Assignment: Taking the line with "succeeds without reading" as the start, reproduce every line until the records end, exactly and with nothing added.

[Stored data]

(* ===== verification/Hex.v ===== *)
(** hex.h: lower-case hexadecimal encoding, its validation and its decoding
    through the two lookup tables the [hex_table] constructor builds. *)
From S2P Require Import Prelude Bits.
Open Scope Z_scope.

(** ** The lookup tables *)
Record hex_table : Type := {
  from_hex_lut : list Z;
  to_hex_lut : list Z
}.

(** [lut[i] = v] on an array; every index written below is in range. *)
Definition lut_set (i : Z) (v : Z) (lut : list Z) : list Z := <[Z.to_nat i := v]> lut.

(** [lut[i]]; the callers' indices are shown to be in range. *)
Definition lut_get (lut : list Z) (i : Z) : Z := default 0 (lut !! Z.to_nat i).

(** [for (unsigned char c = 0; c < 10; c++)]: the decimal digits. *)
Definition hex_table_digits (t : hex_table) : hex_table :=
  foldl (λ t c, {|
    from_hex_lut := lut_set (b2z "0"%byte + c) (0 + c) (from_hex_lut t);
    to_hex_lut := lut_set (0 + c) (b2z "0"%byte + c) (to_hex_lut t) |})
    t (seqZ 0 10).

(** [for (unsigned char c = 0; c < 6; c++)]: the letters, in both cases. *)
Definition hex_table_letters (t : hex_table) : hex_table :=
  foldl (λ t c, {|
    from_hex_lut := lut_set (b2z "A"%byte + c) (10 + c)
                      (lut_set (b2z "a"%byte + c) (10 + c) (from_hex_lut t));
    to_hex_lut := lut_set (10 + c) (b2z "a"%byte + c) (to_hex_lut t) |})
    t (seqZ 0 6).

Definition hex_table_ctor : hex_table :=
  hex_table_letters (hex_table_digits {|
    from_hex_lut := replicate 256 0; to_hex_lut := replicate 16 0 |}).

Definition hex_lut : hex_table := Eval vm_compute in hex_table_ctor.

Definition lut_from_hex (c : byte) : Z := lut_get (from_hex_lut hex_lut) (b2z c).
Definition lut_to_hex (b : Z) : byte := z2b (lut_get (to_hex_lut hex_lut) b).

(** ** Encoding *)

(** The table indices the loop of [to_hex] uses, two per byte. *)
Definition to_hex_indices (s : bytes) : list Z :=
  s ≫= λ c, [Z.shiftr (b2z c) 4; Z.land (b2z c) 15].

Definition to_hex (s : bytes) : bytes := lut_to_hex <$> to_hex_indices s.

(** ** Validation *)
Definition is_hex_digit (c : byte) : bool :=
  negb (lut_from_hex c =? 0) || bool_decide (c = "0"%byte).

(** The loop of [is_hex(begin, end)]; [count] is kept for iterators that are not
    random access. *)
Fixpoint is_hex_loop (count : nat) (s : bytes) : option nat :=
  match s with
  | [] => Some count
  | c :: s' => if is_hex_digit c then is_hex_loop (S count) s' else None
  end.

(** [ra]: whether the iterator type is random access, which decides where the
    parity of the length is checked. *)
Definition is_hex_it (ra : bool) (s : bytes) : bool :=
  if ra && negb (length s mod 2 =? 0)%nat then false
  else match is_hex_loop 0 s with
       | None => false
       | Some count => if ra then true else (count mod 2 =? 0)%nat
       end.

Definition is_hex (s : bytes) : bool := is_hex_it true s.

(** ** Decoding *)
Definition from_hex_digit (x : byte) : Z := lut_from_hex x.

Definition from_hex_pair (a b : byte) : byte :=
  z2b (Z.lor (Z.shiftl (from_hex_digit a) 4) (from_hex_digit b)).

(** The loop of [from_hex]: two characters per step; an odd length would make the
    second [*begin++] read past the end. *)
Fixpoint from_hex_loop (s : bytes) : outcome bytes :=
  match s with
  | [] => Ok []
  | [_] => UB
  | a :: b :: s' => rest ← from_hex_loop s'; Ok (from_hex_pair a b :: rest)
  end.

(** [from_hex]: [assert(is_hex(begin, end))], then the loop. *)
Definition from_hex (s : bytes) : outcome bytes := if is_hex s then from_hex_loop s else UB.

(** ** Lemmas *)
Arguments lut_from_hex : simpl never.
Arguments lut_to_hex : simpl never.
Arguments is_hex_digit : simpl never.
Arguments from_hex_pair : simpl never.

Lemma to_hex_nil : to_hex [] = [].
Proof. done. Qed.

Lemma to_hex_cons c s :
  to_hex (c :: s) =
  lut_to_hex (Z.shiftr (b2z c) 4) :: lut_to_hex (Z.land (b2z c) 15) :: to_hex s.
Proof. done. Qed.

Lemma to_hex_app a b : to_hex (a ++ b) = to_hex a ++ to_hex b.
Proof. unfold to_hex, to_hex_indices. by rewrite bind_app, fmap_app. Qed.

Lemma length_to_hex s : length (to_hex s) = (2 * length s)%nat.
Proof. induction s as [|c s IH]; [done|]. rewrite to_hex_cons. simpl. lia. Qed.

Lemma to_hex_indices_range s : Forall (λ i, 0 <= i < 16) (to_hex_indices s).
Proof.
  induction s as [|c s IH]; [constructor|]. unfold to_hex_indices in *. simpl.
  pose proof (b2z_range c). repeat apply Forall_cons_2; [| |done].
  - rewrite Z.shiftr_div_pow2 by lia. change (2 ^ 4) with 16.
    split; [apply Z.div_pos; lia | apply Z.div_lt_upper_bound; lia].
  - change 15 with (Z.ones 4). rewrite Z.land_ones by lia. apply Z.mod_pos_bound. lia.
Qed.

Lemma from_hex_pair_to_hex c :
  from_hex_pair (lut_to_hex (Z.shiftr (b2z c) 4)) (lut_to_hex (Z.land (b2z c) 15)) = c.
Proof.
  assert (bool_decide (from_hex_pair (lut_to_hex (Z.shiftr (b2z c) 4))
            (lut_to_hex (Z.land (b2z c) 15)) = c) = true) as H by by_bytes c.
  by apply bool_decide_eq_true in H.
Qed.

Lemma is_hex_digit_to_hex c :
  is_hex_digit (lut_to_hex (Z.shiftr (b2z c) 4))
  && is_hex_digit (lut_to_hex (Z.land (b2z c) 15)) = true.
Proof. by_bytes c. Qed.

Lemma is_hex_loop_spec s n :
  is_hex_loop n s = if forallb is_hex_digit s then Some (length s + n)%nat else None.
Proof.
  revert n. induction s as [|c s IH]; intros n; simpl; [done|].
  destruct (is_hex_digit c); simpl; [|done]. rewrite IH.
  destruct (forallb is_hex_digit s); [f_equal; lia|done].
Qed.

(** Both iterator categories decide the same set: an even number of digits. *)
Lemma is_hex_it_spec ra s :
  is_hex_it ra s = ((length s mod 2 =? 0)%nat && forallb is_hex_digit s).
Proof.
  unfold is_hex_it. rewrite is_hex_loop_spec, Nat.add_0_r.
  by destruct ra, (length s mod 2 =? 0)%nat eqn:E, (forallb is_hex_digit s); simpl; rewrite ?E.
Qed.

(** Induction two characters at a time. *)
Lemma bytes_pair_ind (P : bytes → Prop) :
  P [] → (∀ a, P [a]) → (∀ a b s, P s → P (a :: b :: s)) → ∀ s, P s.
Proof.
  intros H0 H1 H2. fix IH 1. intros [|a [|b s]]; [done|apply H1|]. apply H2, IH.
Qed.

Lemma is_hex_to_hex s : is_hex (to_hex s) = true.
Proof.
  unfold is_hex. rewrite is_hex_it_spec, length_to_hex. apply andb_true_iff. split.
  - apply Nat.eqb_eq. rewrite Nat.mul_comm. apply Nat.Div0.mod_mul.
  - induction s as [|c s IH]; [done|]. rewrite to_hex_cons. cbn [forallb].
    pose proof (is_hex_digit_to_hex c) as [-> ->]%andb_true_iff. done.
Qed.

Lemma from_hex_to_hex s : from_hex (to_hex s) = Ok s.
Proof.
  unfold from_hex. rewrite is_hex_to_hex.
  induction s as [|c s IH]; [done|]. rewrite to_hex_cons. cbn [from_hex_loop].
  by rewrite IH, from_hex_pair_to_hex.
Qed.

Lemma to_hex_pair a b :
  is_hex_digit a = true → is_hex_digit b = true →
  to_hex [from_hex_pair a b] = [to_lower a; to_lower b].
Proof.
  intros Ha Hb. apply bytes_eqb_eq. revert b Hb. apply byte_forall_in. revert a Ha.
  apply (byte_forall_in is_hex_digit (λ a, forallb (λ b,
    bytes_eqb (to_hex [from_hex_pair a b]) [to_lower a; to_lower b])
    (List.filter is_hex_digit all_bytes))).
  vm_compute. reflexivity.
Qed.

Lemma to_hex_from_hex s :
  is_hex s = true →
  ∃ b, from_hex s = Ok b ∧ to_hex b = to_lower <$> s ∧ length s = (2 * length b)%nat.
Proof.
  intros Hh. unfold from_hex. rewrite Hh. revert Hh. unfold is_hex. rewrite is_hex_it_spec.
  intros [Hl Hd]%andb_true_iff. revert Hl Hd. induction s as [|a|a b s IH] using bytes_pair_ind; [by exists []|done|].
  cbn [length forallb].
  intros Hl [Ha [Hb Hd]%andb_true_iff]%andb_true_iff.
  destruct IH as (bs & E & Et & Elen); [|done|].
  { apply Nat.eqb_eq in Hl. apply Nat.eqb_eq.
    replace (S (S (length s))) with (length s + 1 * 2)%nat in Hl by lia.
    by rewrite Nat.Div0.mod_add in Hl. }
  exists (from_hex_pair a b :: bs). cbn [from_hex_loop]. rewrite E. split_and!; [done| |simpl; lia].
  change (to_hex ([from_hex_pair a b] ++ bs) = [to_lower a; to_lower b] ++ (to_lower <$> s)).
  rewrite to_hex_app, to_hex_pair, Et by done. done.
Qed.

(** ** Properties *)

(** Encoding then decoding is the identity on every byte string, the encoder
    only reads its 16-entry table in range, and what it produces is accepted by
    [is_hex] and twice as long. *)
Theorem hex_roundtrip (s : bytes) :
  Forall (λ i, 0 <= i < Z.of_nat (length (to_hex_lut hex_lut))) (to_hex_indices s) ∧
  is_hex (to_hex s) = true ∧
  length (to_hex s) = (2 * length s)%nat ∧
  from_hex (to_hex s) = Ok s.
Proof.
  split_and!; [apply to_hex_indices_range|apply is_hex_to_hex|apply length_to_hex|].
  apply from_hex_to_hex.
Qed.

(** Decoding any string [is_hex] accepts (for either iterator category)
    succeeds without reading past the end, yields half as many bytes, and
    re-encodes to the same digits in lower case: decoding is case insensitive
    and loses nothing. *)
Theorem hex_decode_canonical (ra : bool) (s : bytes) :
  is_hex_it ra s = true →
  ∃ b, from_hex s = Ok b ∧ to_hex b = to_lower <$> s ∧ length s = (2 * length b)%nat.
Proof.
  intros H. apply to_hex_from_hex. unfold is_hex. by rewrite is_hex_it_spec in *.
Qed.

Lemma hex_decode_canonical_witness :
  is_hex_it false (B "00fFa9") = true ∧
  ∃ b, from_hex (B "00fFa9") = Ok b ∧ to_hex b = to_lower <$> B "00fFa9"
       ∧ length (B "00fFa9") = (2 * length b)%nat.
Proof.
  split; [reflexivity|]. apply (hex_decode_canonical false). reflexivity.
Defined.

Response area:
    succeeds without reading past the end, yields half as many bytes, and
    re-encodes to the same digits in lower case: decoding is case insensitive
    and loses nothing. *)
Theorem hex_decode_canonical (ra : bool) (s : bytes) :
  is_hex_it ra s = true →
  ∃ b, from_hex s = Ok b ∧ to_hex b = to_lower <$> s ∧ length s = (2 * length b)%nat.
Proof.
  intros H. apply to_hex_from_hex. unfold is_hex. by rewrite is_hex_it_spec in *.
Qed.

Lemma hex_decode_canonical_witness :
  is_hex_it false (B "00fFa9") = true ∧
  ∃ b, from_hex (B "00fFa9") = Ok b ∧ to_hex b = to_lower <$> B "00fFa9"
       ∧ length (B "00fFa9") = (2 * length b)%nat.
Proof.
  split; [reflexivity|]. apply (hex_decode_canonical false). reflexivity.
Defined.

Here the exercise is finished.